VPS34-IN1 inhibits cap-mediated translation and synergizes with STING activation to drive type-I IFN expression in human plasmacytoid DCs
GATTI E. 1
1 CIML, CNRS, France, Marseille, France
Inhibition of the phosphatidylinositol kinase vacuolar protein sorting 34 (VPS34) with the pharmacological compound VPS34-IN1 has multiple effects on endosome dynamics. Although VPS34 inhibition has been proposed as a chemotherapeutic strategy for treating cancers, little is known about its cytotoxicity on leukemic blastic plasmacytoid dendritic cell neoplasms (BDPCN).

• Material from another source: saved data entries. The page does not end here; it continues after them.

(** Section 3, DecompositionGrid: for each axis the ordered sequence of
    boundary coordinates. *)
Record DecompositionGrid : Type := {
  bounds_x : list Q;
  bounds_y : list Q;
  bounds_z : list Q
}.

Definition boundaries (g : DecompositionGrid) (a : axis) : list Q :=
  match a with
  | AxisX => bounds_x g
  | AxisY => bounds_y g
  | AxisZ => bounds_z g
  end.

Definition set_boundaries (g : DecompositionGrid) (a : axis) (bs : list Q)
  : DecompositionGrid :=
  match a with
  | AxisX => {| bounds_x := bs; bounds_y := bounds_y g; bounds_z := bounds_z g |}
  | AxisY => {| bounds_x := bounds_x g; bounds_y := bs; bounds_z := bounds_z g |}
  | AxisZ => {| bounds_x := bounds_x g; bounds_y := bounds_y g; bounds_z := bs |}
  end.

Definition Qlt_bool (a b : Q) : bool := negb (Qle_bool b a).

(** The grid invariant of section 3 on one axis. *)
Fixpoint strictly_increasing (bs : list Q) : bool :=
  match bs with
  | [] => true
  | a :: rest =>
      match rest with
      | [] => true
      | b :: _ => Qlt_bool a b && strictly_increasing rest
      end
  end.


(** Section 3, BalanceConfig. *)
Record BalanceConfig : Type := {
  x : bool;
  y : bool;
  z : bool;
  tolerance : Q;
  max_iterations : Z
}.

Definition enabled (cfg : BalanceConfig) (a : axis) : bool :=
  match a with
  | AxisX => x cfg
  | AxisY => y cfg
  | AxisZ => z cfg
  end.

(** Section 3, RankLoad: the particle count of the rank at grid position
    [(i, j, k)]. *)
Definition RankLoad : Type := nat -> nat -> nat -> Z.

Definition ranks_along (g : DecompositionGrid) (a : axis) : nat :=
  pred (length (boundaries g a)).

Definition sum_upto (n : nat) (f : nat -> Z) : Z :=
  fold_right Z.add 0%Z (map f (seq 0 n)).

Definition total_count (g : DecompositionGrid) (c : RankLoad) : Z :=
  sum_upto (ranks_along g AxisX) (fun i =>
    sum_upto (ranks_along g AxisY) (fun j =>
      sum_upto (ranks_along g AxisZ) (fun k => c i j k))).

Definition rank_count (g : DecompositionGrid) : nat :=
  (ranks_along g AxisX * ranks_along g AxisY * ranks_along g AxisZ)%nat.

(** Modelled from the spec: section 4.1, LoadSampler (the reduction lives
    in the native class).  The load of slab [i] along an axis is the
    total count over all ranks whose sub-domain projects into that slab,
    that is, summed over the other two axes. *)
Definition slab_load (g : DecompositionGrid) (c : RankLoad) (a : axis)
    (i : nat) : Z :=
  match a with
  | AxisX => sum_upto (ranks_along g AxisY) (fun j =>
               sum_upto (ranks_along g AxisZ) (fun k => c i j k))
  | AxisY => sum_upto (ranks_along g AxisX) (fun j =>
               sum_upto (ranks_along g AxisZ) (fun k => c j i k))
  | AxisZ => sum_upto (ranks_along g AxisX) (fun j =>
               sum_upto (ranks_along g AxisY) (fun k => c j k i))
  end.

Definition LoadSampler (g : DecompositionGrid) (c : RankLoad) (a : axis)
  : list Z :=
  map (slab_load g c a) (seq 0 (ranks_along g a)).

(** Modelled from the spec: section 3,
    ImbalanceFactor(rank) = count(rank) / (N / P). *)
Definition ImbalanceFactor (g : DecompositionGrid) (c : RankLoad)
    (i j k : nat) : Q :=
  inject_Z (c i j k)
  / (inject_Z (total_count g c) / inject_Z (Z.of_nat (rank_count g))).

Definition all_upto (n : nat) (f : nat -> bool) : bool :=
  forallb f (seq 0 n).

(** Modelled from the spec: section 4.3, CheckConverged (decided inside
    the native class).  The maximum absolute deviation of the imbalance
    factor from 1.0 over all ranks is at most tolerance - 1.0. *)
Definition converged (cfg : BalanceConfig) (g : DecompositionGrid)
    (c : RankLoad) : bool :=
  all_upto (ranks_along g AxisX) (fun i =>
    all_upto (ranks_along g AxisY) (fun j =>
      all_upto (ranks_along g AxisZ) (fun k =>
        Qle_bool (Qabs (ImbalanceFactor g c i j k - 1))
                 (tolerance cfg - 1)))).

(** *** AxisRebalancer *)

Inductive side : Type := Lower | Upper.

(** Limit [d] to the interval from [- m] to [m]. *)
Definition clamp (m d : Q) : Q := Qmax (- m) (Qmin m d).

Section AxisRebalancer.

(** The specification speaks of "the boundary's own slab" without
    saying which of the two slabs that meet at the boundary is meant;
    both readings are covered. *)
Variable own : side.

(** The desired shift of interior boundary [i], from the slab loads and
    the current boundaries.  Section 4.2 only fixes that it is
    proportional to the load difference of the two adjacent slabs and
    that zero-load slabs are left out of the ratio; any rule is
    admitted here. *)
Variable desired_shift : list Z -> list Q -> nat -> Q.

Definition boundary (bs : list Q) (i : nat) : Q := nth i bs 0.

Definition own_slab_width (bs : list Q) (i : nat) : Q :=
  match own with
  | Lower => boundary bs i - boundary bs (i - 1)
  | Upper => boundary bs (i + 1) - boundary bs i
  end.

(** The interior boundaries are the ones that move; the first and the
    last entry are the fixed outer edges. *)
Definition is_interior (bs : list Q) (i : nat) : bool :=
  (0 <? i)%nat && (i + 1 <? length bs)%nat.

(** Modelled from the spec: section 4.2, the clamp (the arithmetic is
    in the native class).  The shift magnitude is at most the minimum
    of 5% of the boundary's own slab width and 50% of the distance to
    the nearest other moving boundary on either side.  The nearest
    moving boundary on a side is the adjacent boundary when that one is
    interior; next to a fixed outer edge there is none on that side,
    and that side adds no term. *)
Definition max_shift (bs : list Q) (i : nat) : Q :=
  let own_limit := (5 # 100) * own_slab_width bs i in
  let lower_limit :=
    if is_interior bs (i - 1)
    then Qmin own_limit ((1 # 2) * (boundary bs i - boundary bs (i - 1)))
    else own_limit in
  if is_interior bs (i + 1)
  then Qmin lower_limit ((1 # 2) * (boundary bs (i + 1) - boundary bs i))
  else lower_limit.

Definition applied_shift (loads : list Z) (bs : list Q) (i : nat) : Q :=
  if is_interior bs i
  then clamp (max_shift bs i) (desired_shift loads bs i)
  else 0.

Definition new_boundary (loads : list Z) (bs : list Q) (i : nat) : Q :=
  if is_interior bs i
  then boundary bs i + applied_shift loads bs i
  else boundary bs i.

(** Modelled from the spec: section 4.2, AxisRebalancer.  Input: the
    slab loads and the boundary sequence of one axis; output: a
    boundary sequence of the same length.  Every interior boundary is
    moved by its clamped desired shift, all shifts being computed from
    the boundaries as they were on entry; the outer edges are copied. *)
Definition AxisRebalancer (loads : list Z) (bs : list Q) : list Q :=
  map (new_boundary loads bs) (seq 0 (length bs)).
(** * Hotel Emojis: the session, spawn and timing engine of [App]

    A shallow embedding of the game logic of the React component [App]
    (item catalog, clock and theme, grid spawn and sweep, door drop,
    click handlers, pause/resume and restart), with the properties of
    the specification stated over it.

    Conventions of the embedding.
    - JavaScript numbers that hold timestamps, points and counters are
      integers in every run of the program; they are modelled as [Z].
      [Math.floor (a / b)] on such integers with positive [b] is [Z.div],
      and the remainder operator [%] is [Z.rem].
    - [Math.random ()] returns a number in the interval from 0 (included)
      to 1 (excluded); a draw is modelled as a rational [u : Q] passed in
      by the caller, and [unit_draw u] says that it lies in that interval.
    - [Date.now ()] is an input [now : Z] of every handler that reads it;
      the reads inside one handler see the same instant.
    - The React state variables and refs of [App] that the engine uses
      are the fields of one record [State]; a handler or effect is a
      function from [State] to [State]. *)

From Stdlib Require Import ZArith QArith Qround String Ascii List Bool Lia.
From Stdlib Require Import DecimalString DecimalZ.
From stdpp Require Import base list.

Open Scope Z_scope.

(** ** Item catalog *)

Inductive EmojiKind : Type := good | bad | bomb.

Definition is_bomb (k : EmojiKind) : bool :=
  match k with bomb => true | _ => false end.

Module Spawnable.
Record t : Type := mk { kind : EmojiKind; emoji : string; points : Z }.
End Spawnable.

Module DoorItem.
Record t : Type := mk { emoji : string; points : Z }.
End DoorItem.

Inductive Theme : Type := day | night.

Definition themedPoints (points : Z) (theme : Theme) : Z :=
  match theme with night => - points | day => points end.

Definition windowDelta (item : Spawnable.t) (theme : Theme) : Z :=
  if is_bomb (Spawnable.kind item) then 0
  else themedPoints (Spawnable.points item) theme.

Module WindowCell.
Record t : Type := mk { id : nat; active : option Spawnable.t; expiresAt : Z }.
End WindowCell.

Module DoorDrop.
Record t : Type := mk { emoji : string; points : Z; expiresAt : Z }.
End DoorDrop.

Inductive View : Type := welcome | instructions | game.

Definition is_game (v : View) : bool :=
  match v with game => true | _ => false end.

Definition COLS : nat := 2.
Definition ROWS : nat := 5.
Definition CELL_COUNT : nat := COLS * ROWS.

Definition SPAWN_INTERVAL_MS : Z := 1000.
Definition CLEANUP_INTERVAL_MS : Z := 150.
Definition TTL_MIN_MS : Z := 3000.
Definition TTL_MAX_MS : Z := 6000.

Definition DOOR_ITEMS : list DoorItem.t :=
  [ DoorItem.mk "🎁" 10;
    DoorItem.mk "🪙" 15;
    DoorItem.mk "🔑" 8;
    DoorItem.mk "❄️" (-12);
    DoorItem.mk "❤️‍🩹" (-10) ].

Definition SPAWNABLES : list Spawnable.t :=
  [ Spawnable.mk good "💎" 5;
    Spawnable.mk good "🍀" 3;
    Spawnable.mk good "⭐️" 2;
    Spawnable.mk good "❤️" 1;
    Spawnable.mk bad "💀" (-2);
    Spawnable.mk bad "😭" (-4);
    Spawnable.mk bad "🔥" (-1);
    Spawnable.mk bomb "💣" 0 ].

(** ** Random draws *)

(** [Math.random ()] lies in the unit interval, 1 excluded. *)
Definition unit_draw (u : Q) : Prop := (0 <= u)%Q /\ (u < 1)%Q.

(** [randomInt]: [Math.floor (Math.random () * maxExclusive)]. *)
Definition randomInt (u : Q) (maxExclusive : Z) : Z :=
  Qfloor (u * inject_Z maxExclusive).

Definition randomIntRange (u : Q) (minInclusive maxInclusive : Z) : Z :=
  minInclusive + randomInt u (maxInclusive - minInclusive + 1).

(** Array read [arr[i]] at a number: [undefined] (here [None]) when the
    index is negative or past the end. *)
Definition at_index {A : Type} (arr : list A) (i : Z) : option A :=
  if i <? 0 then None else arr !! Z.to_nat i.

Definition createInitialGrid : list WindowCell.t :=
  map (fun i => WindowCell.mk i None 0) (seq 0 CELL_COUNT).

(** [DOOR_ITEMS[randomInt (DOOR_ITEMS.length)]]. *)
Definition pickDoorItem (u : Q) : option DoorItem.t :=
  at_index DOOR_ITEMS (randomInt u (Z.of_nat (length DOOR_ITEMS))).

(** ** Session state *)

(** The state variables ([useState]) and refs ([useRef]) of [App] that
    the engine reads or writes. [startedAt] and [pausedAt] are the refs
    [startedAtRef.current] and [pausedAtRef.current]. *)
Record State : Type := mkState {
  view : View;
  grid : list WindowCell.t;
  points : Z;
  gameOver : bool;
  doorDrop : option DoorDrop.t;
  doorMilestonesAwarded : Z;
  elapsedSeconds : Z;
  runKey : Z;
  startedAt : Z;
  pausedAt : option Z
}.

Definition setView (v : View) (s : State) : State :=
  mkState v (grid s) (points s) (gameOver s) (doorDrop s)
    (doorMilestonesAwarded s) (elapsedSeconds s) (runKey s)
    (startedAt s) (pausedAt s).

Definition setGrid (g : list WindowCell.t) (s : State) : State :=
  mkState (view s) g (points s) (gameOver s) (doorDrop s)
    (doorMilestonesAwarded s) (elapsedSeconds s) (runKey s)
    (startedAt s) (pausedAt s).

Definition setPoints (p : Z) (s : State) : State :=
  mkState (view s) (grid s) p (gameOver s) (doorDrop s)
    (doorMilestonesAwarded s) (elapsedSeconds s) (runKey s)
    (startedAt s) (pausedAt s).

Definition setGameOver (b : bool) (s : State) : State :=
  mkState (view s) (grid s) (points s) b (doorDrop s)
    (doorMilestonesAwarded s) (elapsedSeconds s) (runKey s)
    (startedAt s) (pausedAt s).

Definition setDoorDrop (d : option DoorDrop.t) (s : State) : State :=
  mkState (view s) (grid s) (points s) (gameOver s) d
    (doorMilestonesAwarded s) (elapsedSeconds s) (runKey s)
    (startedAt s) (pausedAt s).

Definition setDoorMilestonesAwarded (m : Z) (s : State) : State :=
  mkState (view s) (grid s) (points s) (gameOver s) (doorDrop s)
    m (elapsedSeconds s) (runKey s) (startedAt s) (pausedAt s).

Definition setElapsedSeconds (e : Z) (s : State) : State :=
  mkState (view s) (grid s) (points s) (gameOver s) (doorDrop s)
    (doorMilestonesAwarded s) e (runKey s) (startedAt s) (pausedAt s).

Definition setRunKey (k : Z) (s : State) : State :=
  mkState (view s) (grid s) (points s) (gameOver s) (doorDrop s)
    (doorMilestonesAwarded s) (elapsedSeconds s) k
    (startedAt s) (pausedAt s).

Definition setStartedAt (t : Z) (s : State) : State :=
  mkState (view s) (grid s) (points s) (gameOver s) (doorDrop s)
    (doorMilestonesAwarded s) (elapsedSeconds s) (runKey s)
    t (pausedAt s).

Definition setPausedAt (p : option Z) (s : State) : State :=
  mkState (view s) (grid s) (points s) (gameOver s) (doorDrop s)
    (doorMilestonesAwarded s) (elapsedSeconds s) (runKey s)
    (startedAt s) p.

(** The state of a freshly mounted [App]; [t0] is the [Date.now ()] that
    initialises [startedAtRef]. *)
Definition initialState (t0 : Z) : State :=
  mkState welcome createInitialGrid 0 false None 0 0 0 t0 None.

(** ** Clock and theme *)

(** [Math.floor ((elapsedSeconds + 5) / 60) % 2 === 0 ? 'day' : 'night'] *)
Definition themeOf (elapsed : Z) : Theme :=
  if Z.rem ((elapsed + 5) / 60) 2 =? 0 then day else night.

Definition theme (s : State) : Theme := themeOf (elapsedSeconds s).

Definition isThemeTransitionWindow (s : State) : bool :=
  55 <=? Z.rem (elapsedSeconds s) 60.

(** The callback of the 250 ms interval. *)
Definition timerTick (now : Z) (s : State) : State :=
  setElapsedSeconds ((now - startedAt s) / 1000) s.

(** ** Pause and resume: the effect on [view] and [elapsedSeconds] *)

Definition shiftCell (delta : Z) (cell : WindowCell.t) : WindowCell.t :=
  match WindowCell.active cell with
  | Some _ =>
      WindowCell.mk (WindowCell.id cell) (WindowCell.active cell)
        (WindowCell.expiresAt cell + delta)
  | None => cell
  end.

Definition shiftDoor (delta : Z) (d : option DoorDrop.t) : option DoorDrop.t :=
  match d with
  | Some prev =>
      Some (DoorDrop.mk (DoorDrop.emoji prev) (DoorDrop.points prev)
              (DoorDrop.expiresAt prev + delta))
  | None => None
  end.

(** The branch of the effect taken when the view is the game and a pause
    mark [pausedAt] is recorded. *)
Definition resume (now pausedAt : Z) (s : State) : State :=
  let delta := now - pausedAt in
  let s1 := setStartedAt (now - elapsedSeconds s * 1000) (setPausedAt None s) in
  if 0 <? delta
  then setGrid (map (shiftCell delta) (grid s1))
         (setDoorDrop (shiftDoor delta (doorDrop s1)) s1)
  else s1.

Definition viewEffect (now : Z) (s : State) : State :=
  if negb (is_game (view s)) then
    match pausedAt s with
    | None => setPausedAt (Some now) s
    | Some _ => s
    end
  else
    match pausedAt s with
    | None => setStartedAt (now - elapsedSeconds s * 1000) s
    | Some p => resume now p s
    end.

(** ** Door milestones *)

(** [Math.floor (points / 50)] *)
Definition doorMilestones (s : State) : Z := points s / 50.

(** The milestone effect. [u1] is the draw of [pickDoorItem] and [u2] the
    draw of the time to live. [DOOR_ITEMS[k]] is defined for every index
    that [randomInt] returns on a unit draw; outside it the source fails
    on [item.emoji], and the model leaves the state as it is. *)
Definition milestoneEffect (now : Z) (u1 u2 : Q) (s : State) : State :=
  if negb (is_game (view s)) then s
  else if gameOver s then s
  else if doorMilestones s <=? 0 then s
  else if doorMilestones s <=? doorMilestonesAwarded s then s
  else
    match pickDoorItem u1 with
    | Some item =>
        setDoorDrop
          (Some (DoorDrop.mk (DoorItem.emoji item) (DoorItem.points item)
                   (now + randomIntRange u2 TTL_MIN_MS TTL_MAX_MS)))
          (setDoorMilestonesAwarded (doorMilestones s) s)
    | None => s
    end.

(** ** Grid spawn and sweep *)

(** Truthiness of [cell.active]. *)
Definition is_active (cell : WindowCell.t) : bool :=
  match WindowCell.active cell with Some _ => true | None => false end.

(** [!cell.active || cell.expiresAt <= now] *)
Definition available (now : Z) (cell : WindowCell.t) : bool :=
  negb (is_active cell) || (WindowCell.expiresAt cell <=? now).

(** The loop that collects [emptyIndices], from index [i] on. *)
Fixpoint emptyIndicesFrom (now : Z) (i : nat) (cells : list WindowCell.t)
  : list nat :=
  match cells with
  | [] => []
  | cell :: rest =>
      if available now cell
      then i :: emptyIndicesFrom now (S i) rest
      else emptyIndicesFrom now (S i) rest
  end.

(** The updater of the spawn interval. [u1] draws the target among the
    empty indices, [u2] the catalog item, [u3] the time to live. An
    index out of the bounds of [SPAWNABLES] reads [undefined], which the
    program treats like [null]. An [undefined] target index would write
    no element of the array; the model returns the cells as they are. *)
Definition spawnGrid (now : Z) (u1 u2 u3 : Q) (prev : list WindowCell.t)
  : list WindowCell.t :=
  let emptyIndices := emptyIndicesFrom now 0 prev in
  if (length emptyIndices =? 0)%nat then prev
  else
    match at_index emptyIndices
            (randomInt u1 (Z.of_nat (length emptyIndices))) with
    | None => prev
    | Some targetIndex =>
        match prev !! targetIndex with
        | None => prev
        | Some old =>
            <[ targetIndex :=
                 WindowCell.mk (WindowCell.id old)
                   (at_index SPAWNABLES
                      (randomInt u2 (Z.of_nat (length SPAWNABLES))))
                   (now + randomIntRange u3 TTL_MIN_MS TTL_MAX_MS) ]> prev
        end
    end.

Definition spawnTick (now : Z) (u1 u2 u3 : Q) (s : State) : State :=
  setGrid (spawnGrid now u1 u2 u3 (grid s)) s.

Definition clearCell (cell : WindowCell.t) : WindowCell.t :=
  WindowCell.mk (WindowCell.id cell) None 0.

Definition sweepCell (now : Z) (cell : WindowCell.t) : WindowCell.t :=
  match WindowCell.active cell with
  | Some _ => if WindowCell.expiresAt cell <=? now then clearCell cell else cell
  | None => cell
  end.
(** X5 - A verified [user.created] or [user.updated] event whose [data]
    is [undefined] (the key is missing) or [null] makes the handler throw a
    [TypeError] at the destructuring: there is no response, no mutation has
    run and the world is as it was. *)
Theorem event_without_data_throws (w : World R) (request : http_request)
  (evt type data : value) :
  verification R w request (inr evt) ->
  get_prop evt "type" = inr type ->
  user_event type ->
  get_prop evt "data" = inr data ->
  data = VUndefined \/ data = VNull ->
  (exists message,
      response_of (run (clerk_webhook R request) w)
      = inl (JsError "TypeError" message))
  /\ mutations (trace_of (run (clerk_webhook R request) w)) = []
  /\ world_of (run (clerk_webhook R request) w) = w.
Proof.
  intros Hv Htype Hev Hd Hdata.
  destruct (verification_verified_by w request _ Hv)
    as (secret & h & payload & Hby).
  rewrite (run_verified_by w request secret h payload _ Hby).
  destruct Hev as [-> | ->].
  - rewrite (dispatch_created R _ _ Htype).
    unfold on_user_created, bind, lift. rewrite Hd.
    destruct Hdata as [-> | ->]; simpl; (split; [eexists; reflexivity |]);
      split; reflexivity.
  - rewrite (dispatch_updated R _ _ Htype).
    unfold on_user_updated, bind, lift. rewrite Hd.
    destruct Hdata as [-> | ->]; simpl; (split; [eexists; reflexivity |]);
      split; reflexivity.
Qed.

Ltac ends_of w request :=
  let Hend := fresh "Hend" in
  pose proof (clerk_webhook_ends w request) as Hend;
  remember (response_of (run (clerk_webhook R request) w)) as run_answer eqn:Hanswer;
  remember (world_of (run (clerk_webhook R request) w)) as run_world eqn:Hworld;
  remember (trace_of (run (clerk_webhook R request) w)) as run_trace eqn:Hdone;
  clear Hanswer Hworld Hdone;
  destruct Hend.

Ltac no_mutation_in H :=
  simpl in H; repeat destruct H as [H | H]; try discriminate; try contradiction.

(** X6 - In every run of the webhook handler, a mutation is called only
    after the request's signature has been verified, only for an event of
    type [user.created] (then it is [syncUser]) or [user.updated] (then it
    is [updateUser]), and it is the only mutation of the run. *)
Theorem sync_needs_verified_user_event (w : World R) (request : http_request)
  (fn : mutation) (args : value) :
  In (Mutation fn args) (trace_of (run (clerk_webhook R request) w)) ->
  (exists evt type,
      verification R w request (inr evt)
      /\ get_prop evt "type" = inr type
      /\ ((type = VStr "user.created" /\ fn = api_users_syncUser)
          \/ (type = VStr "user.updated" /\ fn = api_users_updateUser)))
  /\ mutations (trace_of (run (clerk_webhook R request) w)) = [Mutation fn args].
Proof.
  intros Hin. ends_of w request; try solve [no_mutation_in Hin].
  - apply in_app_or in Hin. destruct Hin as [Hin | [Hin | []]];
      [exfalso; exact (in_up_to_verify_not_mutation _ _ _ _ _ Hin) |].
    injection Hin as <- <-. split; [| apply mutations_after_verify].
    exists evt, type. split; [eapply verified_by_verification; eassumption |].
    split; [assumption |].
    match goal with
    | Hcall : sync_call _ _ _ _ _ _ _ = Some _ |- _ =>
        destruct (sync_call_cases _ _ _ _ _ _ _ _ _ Hcall)
          as [(-> & -> & _) | (-> & -> & _)]; [left | right]; now split
    end.
  - apply in_app_or in Hin. destruct Hin as [Hin | [Hin | []]];
      [exfalso; exact (in_up_to_verify_not_mutation _ _ _ _ _ Hin) |].
    injection Hin as <- <-. split; [| apply mutations_after_verify].
    exists evt, type. split; [eapply verified_by_verification; eassumption |].
    split; [assumption |].
    match goal with
    | Hcall : sync_call _ _ _ _ _ _ _ = Some _ |- _ =>
        destruct (sync_call_cases _ _ _ _ _ _ _ _ _ Hcall)
          as [(-> & -> & _) | (-> & -> & _)]; [left | right]; now split
    end.
Qed.

(** X7 - What the status of an answer of the webhook handler means:
    200 is given only to a request whose signature was verified; 400 goes
    with no mutation and an untouched world; 500 goes with exactly one
    mutation, which threw. *)
Theorem webhook_answer_meaning (w : World R) (request : http_request)
  (answer : http_response) :
  response_of (run (clerk_webhook R request) w) = inr answer ->
  (status answer = 200
   /\ exists evt, verification R w request (inr evt))
  \/ (status answer = 400
      /\ mutations (trace_of (run (clerk_webhook R request) w)) = []
      /\ world_of (run (clerk_webhook R request) w) = w)
  \/ (status answer = 500
      /\ exists fn args e,
           mutations (trace_of (run (clerk_webhook R request) w))
           = [Mutation fn args]
           /\ fst (runMutation R fn args w) = inl e).
Proof.
  intros Hanswer'. ends_of w request; try discriminate;
    injection Hanswer' as <-.
  - right; left. repeat split.
  - right; left. repeat split.
  - left. split; [reflexivity |].
    exists evt. eapply verified_by_verification; eassumption.
  - left. split; [reflexivity |].
    exists evt. eapply verified_by_verification; eassumption.
  - right; right. split; [reflexivity |]. exists fn, args, e.
    split; [apply mutations_after_verify |].
    match goal with Hm : runMutation _ _ _ _ = _ |- _ => now rewrite Hm end.
Qed.

(** X8 - In every run of the webhook handler, svix is asked to verify
    at most once, and what it is given is the request's own three header
    values, each non-empty, together with [JSON.stringify] of the parsed
    body. *)
Theorem verifier_is_given_the_request (w : World R) (request : http_request)
  (text : string) (h : svix_headers) :
  In (Verify text h) (trace_of (run (clerk_webhook R request) w)) ->
  carries request h
  /\ (exists payload,
        JSON_parse R (req_body request) = inr payload
        /\ text = JSON_stringify R payload)
  /\ verifications (trace_of (run (clerk_webhook R request) w))
     = [Verify text h].
Proof.
  intros Hin.
  assert (Hby : forall secret h0 payload outcome,
             verified_by R w request secret h0 payload outcome ->
             Verify (JSON_stringify R payload) h0 = Verify text h ->
             carries request h
             /\ exists payload,
                  JSON_parse R (req_body request) = inr payload
                  /\ text = JSON_stringify R payload).
  { intros secret h0 payload outcome (_ & Hh & Hp & _) Heq.
    injection Heq as <- <-. split; [exact Hh |]. exists payload. now split. }
  ends_of w request;
    try (apply in_app_or in Hin; destruct Hin as [Hin | Hin];
         [| no_mutation_in Hin]);
    simpl in Hin; repeat destruct Hin as [Hin | Hin];
    try discriminate Hin; try contradiction;
    match goal with
    | Hv : verified_by _ _ _ _ _ _ _ |- _ =>
        destruct (Hby _ _ _ _ Hv Hin) as [Hh Hp];
        injection Hin as <- <-;
        (split; [exact Hh |]); (split; [exact Hp | reflexivity])
    end.
Qed.

End WebhookEnds.

(** ** Every end of the plan generation route *)

(** The [init] of the call to the upstream: the request's parsed body,
    printed again. *)
Definition forwarded (R : Runtime) (payload : value) : fetch_init :=
  {| fi_method := "POST";
     fi_headers := [("Content-Type", "application/json")];
     fi_body := JSON_stringify R payload |}.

In this study, we aimed to investigate the effects of VPS34-IN1 on BDPCN and its role in regulating type-I IFN expression. We found that VPS34-IN1 did not exhibit significant cytotoxicity on BDPCN but mediated the activation of stimulator of interferon genes (STING) and strongly potentiated plasmacytoid dendritic cell (pDC) response to the STING agonist 2’-3’-cGAMP. Translation intensity measurement, Immunofluorescence confocal microscopy, gene and cytokines expression analysis, CRISPR Cas9 KO
This synergy with VPS34-IN1 resulted in a strong enhancement of type-I IFN expression, which was dependent on both the alteration of STING degradation and cap-mediated mRNA translation inhibition. Furthermore, reduction of protein synthesis by VPS34-IN1 was found to control the expression of several key innate signaling regulators, such as the phosphatase-1 co-factor GADD34/PPP1R15a or the adaptor TAX1BP1. This, in turn, prolonged TBK1- and IRF3-dependent signaling downstream of STING.
Overall, our study suggests that VPS34 inhibitors may represent interesting compounds for harnessing type-I Interferon expression in different pathologic contexts.